(** * i18next-react-query: the HTTP backend's request builder, error
      classifier and cache-key scheme, embedded from the TypeScript sources.

    Sources embedded here:
    - [types.ts] (the third unit of src/lib/react-native-config.ts): option
      and error shapes, [queryKeys], [isQueryClientAvailable],
      [isTanstackQueryEnabled];
    - src/lib/tanstack/query-keys.ts: the second [queryKeys] factory;
    - [error-handling.ts] (second unit of src/unnamed/part_002):
      [I18nextErrorHandler];
    - [tanstack-backend.ts] (first unit of src/unnamed/part_002):
      [TanStackI18nextBackend].

    Conventions of the embedding.
    - A JavaScript object with optional properties is a record of [option]
      fields: [None] is "no such own property" (reading it gives
      [undefined]).
    - Numbers that the code only uses as whole numbers (HTTP status codes,
      attempt indices, millisecond counts) are [Z].
    - Strings are [string] (byte strings); [toLowerCase] lowers ASCII letters.
    - Object spread [{...a, ...b}] is a field-wise override with the right
      operand winning; on header mappings it is the union of finite maps.
    - Built-ins and collaborators outside the repository ([JSON.stringify],
      [JSON.parse], [fetch], the cache client) are parameters. *)

From Stdlib Require Import ZArith Lia.
From stdpp Require Import base strings gmap list pretty.

Set Warnings "-register-all".

Local Open Scope Z_scope.
Local Open Scope string_scope.

(** ** JavaScript values and string helpers *)

Module JS.

(** The values a payload, a key element or a parsed body can be.  Objects
    are finite maps, so that equality of [JSValue] is deep (structural)
    equality, blind to property order. *)
Inductive JSValue : Type :=
  | JUndefined
  | JNull
  | JBool (b : bool)
  | JNum (n : Z)
  | JStr (s : string)
  | JArr (items : list JSValue)
  | JObj (props : gmap string JSValue).

(** [if (v)], [v ? a : b], [!!v]. *)
Definition truthy (v : JSValue) : bool :=
  match v with
  | JUndefined | JNull => false
  | JBool b => b
  | JNum n => negb (Z.eqb n 0)
  | JStr s => negb (String.eqb s "")
  | JArr _ | JObj _ => true
  end.

(** Truthiness of an optional number property ([undefined] and [0] are
    falsy). *)
Definition truthyNum (o : option Z) : bool :=
  match o with
  | Some n => negb (Z.eqb n 0)
  | None => false
  end.

(** Truthiness of an optional string property ([undefined] and the empty
    string are falsy). *)
Definition truthyStr (o : option string) : bool :=
  match o with
  | Some s => negb (String.eqb s "")
  | None => false
  end.

(** [a || b] on optional numbers: [a] when truthy, else [b]. *)
Definition orNum (a b : option Z) : option Z :=
  if truthyNum a then a else b.

(** [hay.startsWith(needle)] *)
Fixpoint startsWith (needle hay : string) : bool :=
  match needle, hay with
  | EmptyString, _ => true
  | String _ _, EmptyString => false
  | String a n, String b h => Ascii.eqb a b && startsWith n h
  end.

(** [hay.includes(needle)] *)
Fixpoint includes (needle hay : string) : bool :=
  startsWith needle hay ||
  match hay with
  | EmptyString => false
  | String _ h => includes needle h
  end.

Definition lowerAscii (c : Ascii.ascii) : Ascii.ascii :=
  let n := Ascii.nat_of_ascii c in
  if Nat.leb 65 n && Nat.leb n 90 then Ascii.ascii_of_nat (n + 32) else c.

(** [s.toLowerCase()] *)
Fixpoint toLowerCase (s : string) : string :=
  match s with
  | EmptyString => EmptyString
  | String c r => String (lowerAscii c) (toLowerCase r)
  end.

(** [`${n}`] for a whole number. *)
Definition numToString (n : Z) : string := pretty n.

(** [terms.some(term => hay.includes(term))] *)
Definition someIncludes (terms : list string) (hay : string) : bool :=
  existsb (fun term => includes term hay) terms.

(** Spread of an optional property over a base value: the override wins
    when it has the property. *)
Definition override {A} (o base : option A) : option A :=
  match o with
  | Some v => Some v
  | None => base
  end.

End JS.
Export JS.

(** ** types.ts *)

(** [I18nextError extends Error]: the shape of both the raw errors that
    reach the classifier (typed [any] there; [response] is the property a
    Response-like error carries) and of the normalized errors it builds. *)
Module I18nextError.
Record ErrorResponse := { response_status : option Z }.

Record t := {
  name : option string;
  message : option string;
  status : option Z;
  retry : option bool;
  url : option string;
  response : option ErrorResponse
}.
End I18nextError.

Module I18nextResponse.
Record t := { status : Z; data : JSValue }.
End I18nextResponse.
Lemma addToQueue_Phase (mp3 : Buffer) (txt : option str) (p : AudioPlayer) :
  Phase p -> Phase (addToQueue mp3 txt p).
Proof.
  intros H. unfold addToQueue.
  set (it := {| audioBuffer := mp3; pcmData := None; sampleRate := None;
                channels := None; text := txt; status := Status.pending |}).
  pose proof (fun d Hf Hle => Frame_push d p it Hf Hle eq_refl) as Hpush.
  cbn zeta.
  destruct H as [Hf Htk Htm Hwi Hcur Hpq Hst Hs
                |d Hf Hd Htk Htm Hwi Hcur Hpq Hs
                |d h b Hf Hd Htk Htm Hwi Hcur Hpq Hs].
  - change (isProcessingQueue (emit _ _)) with (isProcessingQueue p).
    rewrite Hpq. cbn [negb].
    apply (processQueue_Phase (length (heap p))); [|exact Hpq].
    specialize (Hpush _ Hf (le_n _)).
    fields p. constructor; cbn; try reflexivity.
    + exact Hpush.
    + rewrite length_app. cbn. lia.
    + intros _. rewrite stat_push. destruct (decide _); [reflexivity|lia].
    + same_started. exact Hs.
  - change (isProcessingQueue (emit _ _)) with (isProcessingQueue p).
    rewrite Hpq. cbn [negb].
    pose proof (stat_is_Some _ _ _ Hd) as Hlt.
    specialize (Hpush _ Hf ltac:(lia)).
    fields p. apply (Decoding _ d); cbn; try reflexivity.
    + exact Hpush.
    + rewrite stat_push. destruct (decide _); [lia|exact Hd].
    + same_started. exact Hs.
  - change (isProcessingQueue (emit _ _)) with (isProcessingQueue p).
    rewrite Hpq. cbn [negb].
    assert (Hlt : d < length (heap p))
      by (destruct Hd as [Hd|Hd]; exact (stat_is_Some _ _ _ Hd)).
    specialize (Hpush _ Hf ltac:(lia)).
    fields p. apply (Playing _ d h b); cbn; try reflexivity.
    + exact Hpush.
    + rewrite stat_push. destruct (decide _); [lia|exact Hd].
    + same_started. exact Hs.
Qed.

Lemma pause_Phase (p : AudioPlayer) : Phase p -> Phase (pause p).
Proof.
  intros H. unfold pause.
  destruct (State.eqb (state p) State.playing) eqn:Hplaying; [|exact H].
  destruct H as [Hf Htk Htm Hwi Hcur Hpq Hst Hs
                |d Hf Hd Htk Htm Hwi Hcur Hpq Hs
                |d h b Hf Hd Htk Htm Hwi Hcur Hpq Hs].
  - rewrite Hst in Hplaying. discriminate Hplaying.
  - destruct Hf as [Hq Hdone Hwait Hst Hsort]. fields p.
    apply (Decoding _ d); cbn; try reflexivity; try assumption.
    + constructor; cbn; try assumption; try reflexivity; try discriminate.
      same_started. exact Hsort.
    + same_started. exact Hs.
  - destruct Hf as [Hq Hdone Hwait Hst Hsort].
    assert (Hlt : d < length (heap p))
      by (destruct Hd as [Hd|Hd]; exact (stat_is_Some _ _ _ Hd)).
    fields p.
    apply (Playing _ d h b); cbn; try reflexivity.
    + constructor; cbn; try discriminate.
      * rewrite length_alter. reflexivity.
      * intros i Hi. rewrite stat_alter_status.
        destruct (decide _); [lia|]. apply Hdone. exact Hi.
      * intros i Hi Hi'. rewrite length_alter in Hi'.
        rewrite stat_alter_status.
        destruct (decide _); [lia|]. apply Hwait; assumption.
      * same_started. exact Hsort.
    + right. rewrite stat_alter_status. destruct (decide _); [|lia].
      destruct (lookup_lt_is_Some_2 hp d Hlt) as [it ->]. reflexivity.
    + same_started. exact Hs.
Qed.

Lemma resume_Phase (p : AudioPlayer) : Phase p -> Phase (resume p).
Proof.
  intros H. unfold resume.
  destruct (State.eqb (state p) State.paused) eqn:Hpaused; [|exact H].
  destruct H as [Hf Htk Htm Hwi Hcur Hpq Hst Hs
                |d Hf Hd Htk Htm Hwi Hcur Hpq Hs
                |d h b Hf Hd Htk Htm Hwi Hcur Hpq Hs].
  - rewrite Hst in Hpaused. discriminate Hpaused.
  - destruct Hf as [Hq Hdone Hwait Hst Hsort]. fields p.
    apply (Decoding _ d); cbn; try reflexivity; try assumption.
    + constructor; cbn; try assumption; try reflexivity; try discriminate.
      same_started. exact Hsort.
    + same_started. exact Hs.
  - destruct Hf as [Hq Hdone Hwait Hst Hsort].
    assert (Hlt : d < length (heap p))
      by (destruct Hd as [Hd|Hd]; exact (stat_is_Some _ _ _ Hd)).
    fields p.
    apply (Playing _ d h b); cbn; try reflexivity.
    + constructor; cbn; try discriminate.
      * rewrite length_alter. reflexivity.
      * intros i Hi. rewrite stat_alter_status.
        destruct (decide _); [lia|]. apply Hdone. exact Hi.
      * intros i Hi Hi'. rewrite length_alter in Hi'.
        rewrite stat_alter_status.
        destruct (decide _); [lia|]. apply Hwait; assumption.
      * same_started. exact Hsort.
    + left. rewrite stat_alter_status. destruct (decide _); [|lia].
      destruct (lookup_lt_is_Some_2 hp d Hlt) as [it ->]. reflexivity.
    + same_started. exact Hs.
Qed.

(** The item at [d] is over: what a [processQueue] call finds when it goes
    on after its [try]. *)
Lemma Settled_next (d : nat) (p : AudioPlayer) (hp' : list AudioQueueItem) :
  Frame d p -> d < length (heap p) ->
  (forall i, stat hp' i = if decide (i = d) then Some Status.completed
                          else stat (heap p) i) ->
  length hp' = length (heap p) ->
  tasks p = [] -> timers p = [] -> writeInterval p = None ->
  currentItem p = None ->
  Forall (fun r => r <= d) (started p) ->
  Settled (S d) (set_heap hp' p).
Proof.
  intros [Hq Hdone Hwait Hst Hsort] Hlt Hstat Hlen Htk Htm Hwi Hcur Hs.
  fields p. constructor; cbn; try reflexivity.
  - constructor; cbn; try assumption.
    + rewrite Hlen. reflexivity.
    + intros i Hi. rewrite Hstat. destruct (decide _); [reflexivity|].
      apply Hdone. lia.
    + intros i Hi Hi'. rewrite Hstat. destruct (decide _); [lia|].
      apply Hwait; lia.
  - lia.
  - intros Hn. rewrite Hstat. destruct (decide _); [lia|].
    apply Hwait; lia.
  - eapply Forall_impl; [exact Hs|]. cbn. intros; lia.
Qed.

#####

Begin with the line that has "startsWith needle hay ||" in the listing above and end after the line that has "url : option string;"; output those lines exactly.

Completed task:
  startsWith needle hay ||
  match hay with
  | EmptyString => false
  | String _ h => includes needle h
  end.

Definition lowerAscii (c : Ascii.ascii) : Ascii.ascii :=
  let n := Ascii.nat_of_ascii c in
  if Nat.leb 65 n && Nat.leb n 90 then Ascii.ascii_of_nat (n + 32) else c.

(** [s.toLowerCase()] *)
Fixpoint toLowerCase (s : string) : string :=
  match s with
  | EmptyString => EmptyString
  | String c r => String (lowerAscii c) (toLowerCase r)
  end.

(** [`${n}`] for a whole number. *)
Definition numToString (n : Z) : string := pretty n.

(** [terms.some(term => hay.includes(term))] *)
Definition someIncludes (terms : list string) (hay : string) : bool :=
  existsb (fun term => includes term hay) terms.

(** Spread of an optional property over a base value: the override wins
    when it has the property. *)
Definition override {A} (o base : option A) : option A :=
  match o with
  | Some v => Some v
  | None => base
  end.

End JS.
Export JS.

(** ** types.ts *)

(** [I18nextError extends Error]: the shape of both the raw errors that
    reach the classifier (typed [any] there; [response] is the property a
    Response-like error carries) and of the normalized errors it builds. *)
Module I18nextError.
Record ErrorResponse := { response_status : option Z }.

Record t := {
  name : option string;
  message : option string;
  status : option Z;
  retry : option bool;
  url : option string;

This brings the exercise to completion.